What separates a good drug from a bad drug? Why is it OK to prescribe amphetamines to children but bad when they ingest them for fun? Drug-company ads pitch chemical remedies for everything from social anxiety to severe PMS. Since 1970, their profits have more than quadrupled; roughly a quarter are from drugs that affect the central nervous system and sensory organs. More people are taking more pills—whether Ecstasy or Prozac—to feel better. Yet the war on drugs drags on.
For Ecstasy, it began in the early ’80s, when rising use and a “designer drug” media scare forced the Drug Enforcement Agency to take notice. Although a judge ruled during 1985 hearings that MDMA had therapeutic value and could be safely administered under medical supervision, the opinion was struck down by the DEA’s director. The drug became illegal, and the black market boomed. Next came Ecstasy of questionable quality and potency. DanceSafe, a nonprofit that tests the purity of pills at raves, reports that dangerous adulterants like the cough suppressant DXM and the hallucinogen PMA are on the increase, and says these compounds are the prime culprits for Ecstasy-related visits to emergency rooms.
For now, Ecstasy’s medical potential is all anecdote and no hard fact. Little data exists on its therapeutic value.
But that’s not for lack of trying, say supporters of MDMA-assisted therapy.

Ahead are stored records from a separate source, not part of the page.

(* ===== verification/Buf.v ===== *)
(** * Byte buffers

    The contents of a disk block, of a structure or of a kernel buffer: the
    bytes that differ from 0, by offset.  The size of the object a buffer
    stands for bounds its checked accesses, [buf_load] and [buf_store]. *)

From S2P Require Import Prelude.

Abbreviation bytes := (gmap Z Z).

Definition byte_at (b : bytes) (i : Z) : Z := default 0 (b !! i).

Section Sized.
Context (len : Z).
Definition buf_load (b : bytes) (i : Z) : option Z :=
  if decide (0 ≤ i < len) then Some (byte_at b i) else None.
Definition buf_store (b : bytes) (i v : Z) : option bytes :=
  if decide (0 ≤ i < len) then Some (<[i := u8 v]> b) else None.
End Sized.

(** Little-endian integers of [n] bytes at an offset. *)
Fixpoint le_get (b : bytes) (off : Z) (n : nat) : Z :=
  match n with
  | O => 0
  | S n => byte_at b off + 256 * le_get b (off + 1) n
  end.
Fixpoint le_put (b : bytes) (off : Z) (n : nat) (v : Z) : bytes :=
  match n with
  | O => b
  | S n => <[off := v mod 256]> (le_put b (off + 1) n (v / 256))
  end.

(** [memcpy(dst + doff, src + soff, n)] between distinct objects. *)
Fixpoint blit (dst : bytes) (doff : Z) (src : bytes) (soff : Z) (n : nat) : bytes :=
  match n with
  | O => dst
  | S n => blit (<[doff := byte_at src soff]> dst) (doff + 1) src (soff + 1) n
  end.

(** The [n] bytes from an offset on, and their replacement. *)
Definition slice (b : bytes) (off : Z) (n : nat) : list Z :=
  (λ i, byte_at b (off + Z.of_nat i)) <$> seq 0 n.
Fixpoint put_list (b : bytes) (off : Z) (l : list Z) : bytes :=
  match l with
  | [] => b
  | x :: l => put_list (<[off := x]> b) (off + 1) l
  end.

(** The buffer of a list of bytes. *)
Definition of_list (l : list Z) : bytes := put_list ∅ 0 l.

(** Every stored byte is one. *)
Definition wf_bytes (b : bytes) : Prop := ∀ i, 0 ≤ byte_at b i < 256.

(** ** Lemmas *)

Lemma byte_at_empty i : byte_at ∅ i = 0.
Proof. done. Qed.

Lemma byte_at_insert b i v j : byte_at (<[i := v]> b) j = if decide (i = j) then v else byte_at b j.
Proof.
  unfold byte_at. rewrite lookup_insert. by destruct (decide (i = j)).
Qed.

Lemma wf_insert b i v : wf_bytes b → 0 ≤ v < 256 → wf_bytes (<[i := v]> b).
Proof. intros Hb Hv j. rewrite byte_at_insert. destruct (decide _); [done|apply Hb]. Qed.

Lemma wf_empty : wf_bytes ∅.
Proof. intros i. rewrite byte_at_empty. lia. Qed.

Lemma le_get_range b off n : wf_bytes b → 0 ≤ le_get b off n < 256 ^ Z.of_nat n.
Proof.
  intros Hb. revert off. induction n as [|n IH]; intros off; [simpl; lia|].
  rewrite Nat2Z.inj_succ, Z.pow_succ_r by lia. simpl. specialize (IH (off + 1)). pose proof (Hb off). lia.
Qed.

Lemma le_put_out b off n v j : j < off ∨ off + Z.of_nat n ≤ j → byte_at (le_put b off n v) j = byte_at b j.
Proof.
  revert off v. induction n as [|n IH]; intros off v Hj; [done|]. simpl.
  rewrite byte_at_insert, decide_False by lia. apply IH. lia.
Qed.

Lemma wf_le_put b off n v : wf_bytes b → wf_bytes (le_put b off n v).
Proof.
  intros Hb. revert off v. induction n as [|n IH]; intros off v; [done|]. simpl.
  apply wf_insert; [apply IH|]. apply Z.mod_pos_bound. lia.
Qed.

Lemma le_get_ext b b' off n :
  (∀ j, off ≤ j < off + Z.of_nat n → byte_at b j = byte_at b' j) → le_get b off n = le_get b' off n.
Proof.
  revert off. induction n as [|n IH]; intros off Hb; [done|]. simpl.
  rewrite (Hb off), (IH (off + 1)); [done|intros j Hj; apply Hb; lia|lia].
Qed.

(** Writing an integer and reading it back. *)
Lemma le_get_put b off n v : le_get (le_put b off n v) off n = v mod 256 ^ Z.of_nat n.
Proof.
  revert off v. induction n as [|n IH]; intros off v; [by rewrite Z.mod_1_r|]. simpl le_get. simpl le_put.
  rewrite byte_at_insert, decide_True by done.
  rewrite (le_get_ext _ (le_put b (off + 1) n (v / 256))), IH.
  - rewrite Nat2Z.inj_succ, Z.pow_succ_r, Z.rem_mul_r by lia. done.
  - intros j Hj. rewrite byte_at_insert, decide_False by lia. done.
Qed.

Lemma le_get_put_other b off n v off' m :
  off' + Z.of_nat m ≤ off ∨ off + Z.of_nat n ≤ off' → le_get (le_put b off n v) off' m = le_get b off' m.
Proof. intros Ho. apply le_get_ext. intros j Hj. apply le_put_out. lia. Qed.

Lemma blit_spec dst doff src soff n j :
  byte_at (blit dst doff src soff n) j =
    if decide (doff ≤ j < doff + Z.of_nat n) then byte_at src (soff + (j - doff)) else byte_at dst j.
Proof.
  revert dst doff soff. induction n as [|n IH]; intros dst doff soff; simpl blit.
  { by rewrite decide_False by lia. }
  rewrite IH, byte_at_insert. repeat destruct (decide _); try lia; try done.
  - f_equal. lia.
  - f_equal. lia.
Qed.

Lemma slice_length b off n : length (slice b off n) = n.
Proof. unfold slice. by rewrite length_fmap, length_seq. Qed.

Lemma slice_lookup b off n i : (i < n)%nat → slice b off n !! i = Some (byte_at b (off + Z.of_nat i)).
Proof. intros. unfold slice. rewrite list_lookup_fmap, lookup_seq_lt by done. done. Qed.

Lemma slice_S b off n : slice b off (S n) = byte_at b off :: slice b (off + 1) n.
Proof.
  unfold slice. simpl. rewrite Z.add_0_r. f_equal. rewrite <-fmap_S_seq, <-list_fmap_compose.
  apply list_fmap_ext. intros i x _. simpl. f_equal. lia.
Qed.

Lemma slice_ext b b' off off' n :
  (∀ i, 0 ≤ i < Z.of_nat n → byte_at b (off + i) = byte_at b' (off' + i)) → slice b off n = slice b' off' n.
Proof.
  intros Hb. unfold slice. apply list_fmap_ext. intros i x Hi. apply Hb.
  apply lookup_seq in Hi. lia.
Qed.

Lemma put_list_spec b off l j :
  byte_at (put_list b off l) j =
    if decide (off ≤ j < off + Z.of_nat (length l)) then default 0 (l !! Z.to_nat (j - off)) else byte_at b j.
Proof.
  revert b off. induction l as [|x l IH]; intros b off; simpl put_list; simpl length.
  { by rewrite decide_False by lia. }
  rewrite IH, byte_at_insert. repeat destruct (decide _); try lia; try done.
  - replace (Z.to_nat (j - off)) with (S (Z.to_nat (j - (off + 1)))) by lia. done.
  - subst j. by rewrite Z.sub_diag.
Qed.

Lemma slice_put_list b off l : slice (put_list b off l) off (length l) = l.
Proof.
  apply list_eq. intros i. destruct (decide (i < length l)%nat) as [Hi|Hi].
  - rewrite slice_lookup by done. rewrite put_list_spec, decide_True by lia.
    replace (Z.to_nat (off + Z.of_nat i - off)) with i by lia.
    destruct (l !! i) eqn:E; [done|]. apply lookup_ge_None in E. lia.
  - rewrite !lookup_ge_None_2; [done|lia|rewrite slice_length; lia].
Qed.

Lemma wf_put_list b off l : wf_bytes b → Forall (λ x, 0 ≤ x < 256) l → wf_bytes (put_list b off l).
Proof.
  intros Hb Hl. revert b off Hb. induction Hl as [|x l Hx Hl IH]; intros b off Hb; [done|].
  simpl. apply IH. by apply wf_insert.
Qed.

Lemma wf_blit dst doff src soff n : wf_bytes dst → wf_bytes src → wf_bytes (blit dst doff src soff n).
Proof. intros Hd Hs j. rewrite blit_spec. by destruct (decide _). Qed.

Lemma wf_slice b off n : wf_bytes b → Forall (λ x, 0 ≤ x < 256) (slice b off n).
Proof. intros Hb. unfold slice. apply Forall_fmap, Forall_true. intros i. apply Hb. Qed.

#[export] Hint Resolve wf_empty wf_insert wf_le_put wf_put_list wf_blit wf_slice : kernel.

Dr. Charles Grob, director of Child and Adolescent Psychiatry at Harbor-UCLA Medical Center, was the first researcher to gain Food and Drug Administration approval for a study of MDMA, submitting a proposal in the early ’90s to treat people with end-stage cancer. The agency initially turned him down, saying a trial was first needed to determine the drug’s dosage and safety. After that was completed, Grob went back to the FDA with what he thought were promising results. Again, the government turned down his bid to test Ecstasy among cancer patients. “The bottom line was political, I felt,” says Grob. “This would have been the first treatment protocol. This kind of schedule-one drug, with abuse liability, would have been very controversial.”
Doblin is more optimistic. “I think the FDA is the most immune of all agencies to outside pressure. They’re sympathetic to patients.” He also believes the FDA may take issue with the South Carolina study of Ecstasy and post-traumatic stress disorder on the grounds that it’s too risky to decrease the serotonin levels of depressed subjects.
It may be this psychoactive element that most hinders the progress of Ecstasy as therapy. With medical marijuana—which has gained acceptance and been doled out for decades to a handful of patients in a federal program—the high is almost a side effect, since the real good comes from increased appetite, decreased nausea, and a lessening of spasms and pain. With Ecstasy, the benefit is the high.
In this way, Ecstasy is more like the roster of mood elevators prescribed every day. Without the media scare, a company application to market this drug now, says O’Callaghan, would pass government muster. “MDMA would have slipped through as an approved drug,” says O’Callaghan. “No one would think a priori that it was causing damage.”